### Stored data
(* ===== verification/Prelude.v ===== *)
(** * A verification development of narije_food_reservation (src/reserve.py)

    The program is one Python script, [src/reserve.py], that logs into the
    Narije meal-reservation service, walks the 36 calendar days starting
    today, asks the service which foods can be reserved on each eligible
    day, picks one (the first one in lazy mode, otherwise by an
    interactive numbered menu), and submits one reservation per picked day
    as an asyncio task; the tasks are gathered at the end of [main].

    ** Parts of the program and how they interact

    - Authenticator, [get_bearer_token] (reserve.py 8-18): one POST; on
      status 200 the [token] field of the JSON body, otherwise a print and
      [exit()], i.e. [SystemExit].
    - Day enumerator, the [for day in range(36)] loop of [main]
      (reserve.py 59-70): [datetime.today() + timedelta(days=day)], the
      two weekday filters ([weekday() == 4] unless [--include-thursdays],
      [weekday() == 5] always) and the [strftime] rendering of the date.
    - Availability fetcher, [get_reserves] (21-25) and the branch on
      [reserves_response["status"]] in [main] (72-86).
    - Selector: lazy mode ([reserves_list[0]["reserves"][0]], 77-78) or
      [display_and_choose_food] (40-54), a [while True] loop over
      [input()] and Python's [int()].
    - Reservation submitter, the coroutine [reserve_food] (28-37): one PUT,
      a print, [time.sleep(10)].
    - The asyncio runtime: [asyncio.create_task] (82), [asyncio.gather]
      (87) and [asyncio.run] (102), which decide when the coroutines run.

    Data flows one way: the token of the authenticator is passed to every
    later request, each day's fetch result feeds the selector, the
    selector's choice becomes a coroutine object queued on the event loop,
    and the loop runs the queued coroutines after [main] reaches its
    [await].  The only shared state is the process's: standard output,
    standard input, the sequence of HTTP requests sent, the wall clock
    advanced by [time.sleep], and the event loop's ready queue.

    ** Files, in dependency order

    - [Prelude] (this file): the state-and-exception monad [st] with its
      notation ([st_scope]) and laws (rewrite database [st_rw]); [st_fold],
      the combinator for Python [for] loops, with its trace invariant;
      footprint reasoning ([frame]) and exception reasoning
      ([raises_only]) with their tactics; lock-step simulation of two
      computations ([sim], with [st_fold_sim] for loops that use up a
      resource); the hint database [narije]; the
      reflective range check [z_all]; generic lemmas on lists ([omap],
      positions, [NoDup]).
    - [Json]: the values [response.json()] returns, Python subscript
      [x[k]] ([getitem]) with [KeyError], [TypeError], [IndexError],
      truthiness, [len], iteration, [str(int)] ([py_str_int]) and the
      f-strings the script prints ([fstr]); the exception type [exn].
    - [Runtime]: the process state [world] (stdout, stdin, HTTP log with
      send times, clock, asyncio ready queue), the monad [PyM] and the
      primitives [print], [input], [time.sleep], [requests.*] through a
      [server], [response.json()], [asyncio.create_task]; the relation
      [clock_log] (clock monotone, requests appended in time order) and
      the log invariant [log_ok] it preserves; [agree], states with the
      same log, clock and queue, from which the primitives other than
      [input] run in lock step ([sim_solve]).
    - [PyInt]: Python's [int(s)] on ASCII strings (whitespace, sign,
      underscores, the 4300-digit limit).
    - [Text]: the text on stdout: [str()] and [repr()] of the decoded
      values ([unicode_repr]'s quoting and escaping, dict repr on the dict
      [json.loads] builds), f-strings ([render]) and output events
      ([stdout_text]); a reader of Python string literals.
    - [Calendar]: CPython's [_ymd2ord], [_ord2ymd], [weekday()],
      [date + timedelta] with its [OverflowError], and
      [strftime("%Y-%m-%dT00:00:00")].
    - [EventLoop]: the event loop after [main] yields, as a step relation
      [loop_step] and as a function [drain]/[run_loop], against the
      interface [CoroRunner] (how one coroutine runs).
    - [Http]: [get_bearer_token], [get_reserves], [reserve_food] and the
      [CoroRunner] instance that runs [reserve_food] tasks.
    - [Wire]: what [requests] and [http.client] put on the wire for the
      script's requests: [json.dumps] of the body as Python holds it
      ([json_dumps], the encoder [encode_value] on [py_value]), the
      header checks, the case-insensitive header dict, [Content-Length]
      and the [Content-Type] default ([prepare]), [http.client]'s header
      check ([transmit]); a JSON reader [json_loads] written from the
      JSON grammar, the specification side of the round trip.
    - [Selector]: [display_and_choose_food].
    - [Reserve]: [main] ([main_day] per day, [handle_reserves] per
      answer, [main_prefix] up to its [await]) and [program], the whole
      [asyncio.run(main(...))].
    - [Provenance]: where the reserved foods come from: a history
      invariant of [world] ([tasks_backed]: every queued task is backed by
      a logged fetch for its date whose answer offered its food), kept by
      the login and every [main_day], and carried through the event loop.
    - [Modes]: the interactive and the lazy run compared in lock step.
    - [Cli]: the [__main__] block: [parser.parse_args()] as CPython 3.12's
      argparse runs it for this parser ([parse_args]), then [program]
      ([cli_main]).
    - [Transport]: [Reserve]'s request log seen through [Wire]: what the
      service receives in a whole run.

    ** What the theorems show (claim numbers of the project manifest)

    - Whole runs, for every server and every stdin ([Reserve]): the
      shape of the request log ([program_trace]: the login, the fetches
      in day order, then the PUTs in queue order); every request is for an
      eligible day of the window (C1); at most one reservation per date
      (C2); when the day loop completes, exactly one fetch per eligible
      day (C4), 26 of them from a Monday (C22); the login's two outcomes
      (C6, C7); all fetches before all reservations (C13); the
      submissions are serialised, 10 s apart (C14); tasks queued before
      [main] fails still run (C15); at most 36 fetches, no more PUTs than
      fetches, at most 360 s of sleep (C17).
    - Provenance ([Provenance]): every PUT of every run reserves, by its
      ["foodId"], a food that the service offered for that date and token
      in its answer to an earlier fetch of the same run (C3, safety).
    - On the wire ([Transport], [Wire]): with a token that prints without
      a line break, every request of every run reaches the service with
      its headers and a body that decodes to the value the script built
      (C8, a refinement of the request log by the wire); with a line
      break in the token no request after the login can be sent (C9);
      against a service that accepts such a clean token and always offers
      food, a lazy run reserves every eligible day and all its requests
      reach the service (C5, liveness).
    - One day ([Reserve]): the lazy choice (C10), the error paths (C11,
      C12), and the weekday tests, which skip Fridays under the message
      "Skipping Thursday" (C16).
    - The selector ([Selector]): the first valid line wins (C18); the
      [while True] loop ends with [EOFError] when no line is valid (C19);
      it always ends, within one iteration per line of input plus one
      (C20, termination); the menu shows food [k] on the line
      [str(k). name], and typing the number back selects food [k], since
      [int()] reads back [str()] (C26).
    - The two modes ([Modes]): answering "1" at each of the first 36
      prompts gives the outcome and the request log of [--lazy-mode], for
      a service whose foods all have a name (C21, an equivalence proved by
      running both programs in lock step).
    - The command line ([Cli]): [--username=U --password=P] reads back
      for every U and P (C23); a password argparse takes for an unknown
      option, given as a separate argument, exits with status 2 (C24);
      every prefix of a long option that keeps its first letter names
      that option (C25).
    - Supporting results without a claim of their own: [drain] is the
      unique final state of [loop_step] ([EventLoop.drain_refines_loop]);
      the request log is in time order ([program_clock_log]); the reader
      [json_loads] reads back what the encoder writes ([encode_roundtrip]);
      [repr] of a string reads back ([Text.literal_eval_repr_str]); the
      calendar conversions are inverse bijections and one day after a
      date is the next date ([Calendar]); the date text is injective on
      the calendar's range ([strftime_date_inj], used by C2).

    ** Bounds and fuel

    - The day loop is [st_fold] over [seq 0 36], the script's
      [range(36)]; no fuel.
    - [display_and_choose_food] runs [choose_loop] with fuel
      [1 + length stdin]: each iteration reads one line, so the fuel
      outlasts the input; running out of fuel gives the model-only
      exception [OutOfFuel], kept apart from every real outcome, and
      [choose_loop_not_base] shows it never happens (C20).
    - [dec_digits] (the digits of [str(k)]) takes fuel [1 + |k|], more
      than the number of digits.
    - The JSON reader [json_loads] runs with fuel [1 + length text]; the
      size of a value ([json_size]: one per value and one per element or
      member) is at most the length of its encoding, and the reader spends
      at most one unit per value and per element ([json_size_le],
      [parse_value_dumps]).
    - The calendar facts are checked by computation over one 400-year
      cycle (146097 days, 400 years) and carried to all years by the
      shift lemmas: the Gregorian calendar repeats every 400 years.

    ** Not modelled

    - The usage and help texts argparse prints; argparse is modelled as
      in Python 3.12, and other versions differ in corner cases such as
      the handling of ["--"].
    - Inside [Runtime], a request is an HTTP method, URL, headers and JSON
      body, answered by [server] with a status and an optional decoded
      body ([None]: not JSON); [send] does not raise the [InvalidHeader]
      that [Wire] predicts for a token with a line break (C9 states that
      case on its own, and C5 assumes a token without one).  The session's default headers ([User-Agent],
      [Accept], ...), URL normalisation, timeouts, retries and TLS are not
      modelled; [requests] may use [simplejson] when it is installed,
      whose output for these values is the same.
    - JSON floats, characters above U+00FF, non-ASCII input to [int()],
      the time of day of [datetime.today()], signals and
      [KeyboardInterrupt].

    ** Modelling choices

    - The remote service is an arbitrary function [server] of the request
      history and the request; every theorem about [main] holds for every
      server, so nothing about the service is assumed.
    - [datetime.today()] is an input (an ordinal day number); the time of
      day is not kept because [strftime("%Y-%m-%dT00:00:00")] and
      [weekday()] ignore it and [timedelta(days=...)] leaves it unchanged.
    - stdout is kept as a list of events ([OLine] for [print], [OPrompt]
      for the prompt [input] writes) whose text is an [fstr]: literal
      strings and the decoded JSON values the f-strings embed; [Text]
      renders them as the characters written.
*)

From Stdlib Require Import ZArith List Bool Lia RelationClasses Sorting.Sorted.
Import ListNotations.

### REQUIREMENT
Look above for the line with "option, given as" and the line with "- Supporting results", and reproduce exactly those two lines plus every line between, nothing more.

### FINAL ANSWER
      option, given as a separate argument, exits with status 2 (C24);
      every prefix of a long option that keeps its first letter names
      that option (C25).
    - Supporting results without a claim of their own: [drain] is the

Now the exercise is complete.